Items from a data source
——

Definition Listener_Close (l : UnixListener) (os : OS) : UnixListener * OS :=
  if 0 <=? l_fd l then
    let os := sys_close (l_fd l) os in
    let os := if bool_decide (l_path l = "") then os else sys_unlink (l_path l) os in
    (mkListener (-1) "" (l_poll l) (l_accept l), os)
  else (l, os).

(** What the kernel answers to [socket], [connect] ([None]: 0), the wait for
    writability, and [getsockopt(SO_ERROR)]. *)
Record connect_ans := mkConnectAns {
  ca_socket : Z; ca_connect : option errno; ca_poll : list poll_ans;
  ca_getsockopt : Z; ca_so_error : Z }.

(** [out] is the descriptor held by the [UnixSocket] passed by reference; assigning
    to it closes the descriptor it held before. *)
Definition assign_fd (out fd : Z) (os : OS) : OS :=
  if 0 <=? out then sys_close out os else os.

Definition ConnectUnixSocket (path : string) (a : connect_ans) (out : Z) (os : OS)
  : IoStatus * Z * OS :=
  let fd := ca_socket a in
  if fd <? 0 then (kIoError, out, os)
  else
    let os := sys_set_nonblock fd (sys_open fd os) in
    if (sun_path_size <=? String.length path)%nat then (kIoError, out, sys_close fd os)
    else
      match ca_connect a with
      | None => (kOk, fd, assign_fd out fd (sys_set_block fd os))
      | Some e =>
          if negb (bool_decide (e = EINPROGRESS)) then (kIoError, out, sys_close fd os)
          else
            let '(wait, _) := PollFor fd POLLOUT (ca_poll a) in
            if negb (bool_decide (wait = kOk)) then (wait, out, sys_close fd os)
            else if negb (ca_getsockopt a =? 0) || negb (ca_so_error a =? 0)
            then (kIoError, out, sys_close fd os)
            else (kOk, fd, assign_fd out fd (sys_set_block fd os))
      end.

(** ** What a helpful kernel looks like *)

Definition poll_ok (events : Z) (a : poll_ans) : bool :=
  match a with
  | PollReady revents =>
      ((revents & (POLLERR `|` POLLNVAL)) =? 0) &&
      (((revents & POLLHUP) =? 0) || negb ((revents & events) =? 0))
  | _ => false
  end.

Definition poll_live (events : Z) (a : poll_ans) : Prop :=
  poll_ok events a = true \/ a = PollFail EINTR.

Definition count_ok (events : Z) (answers : list poll_ans) : nat :=
  length (filter (fun a => poll_ok events a = true) answers).

Definition recv_live (a : recv_ans) : Prop :=
  match a with RecvBytes bs => bs <> [] | RecvFail e => retry e = true end.

Definition recv_weight (a : recv_ans) : nat :=
  match a with RecvBytes bs => length bs | RecvFail _ => 1 end.

Definition send_live (a : send_ans) : Prop :=
  match a with SendTake n => n <> 0%nat | SendFail e => retry e = true end.

Fixpoint recvs_weight (recvs : list recv_ans) : nat :=
  match recvs with [] => 0 | a :: recvs => recv_weight a + recvs_weight recvs end.

(** How many of the scripted [send]s take bytes. *)
Fixpoint send_takes (sends : list send_ans) : nat :=
  match sends with
  | [] => 0
  | SendTake _ :: sends => S (send_takes sends)
  | SendFail _ :: sends => send_takes sends
  end.

(** [readable k s]: the peer's bytes arrive whatever their splitting, interrupted
    calls are retried, and [k] additional [poll]s will report readiness. *)
Record readable (k : nat) (s : Sock) : Prop := {
  rd_fd : 0 <= fd_ s;
  rd_poll : Forall (poll_live POLLIN) (s_pollin s);
  rd_recv : Forall recv_live (s_recv s);
  rd_enough : (recvs_weight (s_recv s) + k <= count_ok POLLIN (s_pollin s))%nat;
}.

——

## REQUIREMENT
As the answer, set down only the lines from the data above between the one holding "match a with RecvBytes bs => length" and the one holding "rd_recv : Forall recv_live (s_recv s);", inclusive, exactly as they read.

## RESPONSE TO THIS EXERCISE
  match a with RecvBytes bs => length bs | RecvFail _ => 1 end.

Definition send_live (a : send_ans) : Prop :=
  match a with SendTake n => n <> 0%nat | SendFail e => retry e = true end.

Fixpoint recvs_weight (recvs : list recv_ans) : nat :=
  match recvs with [] => 0 | a :: recvs => recv_weight a + recvs_weight recvs end.

(** How many of the scripted [send]s take bytes. *)
Fixpoint send_takes (sends : list send_ans) : nat :=
  match sends with
  | [] => 0
  | SendTake _ :: sends => S (send_takes sends)
  | SendFail _ :: sends => send_takes sends
  end.

(** [readable k s]: the peer's bytes arrive whatever their splitting, interrupted
    calls are retried, and [k] additional [poll]s will report readiness. *)
Record readable (k : nat) (s : Sock) : Prop := {
  rd_fd : 0 <= fd_ s;
  rd_poll : Forall (poll_live POLLIN) (s_pollin s);
  rd_recv : Forall recv_live (s_recv s);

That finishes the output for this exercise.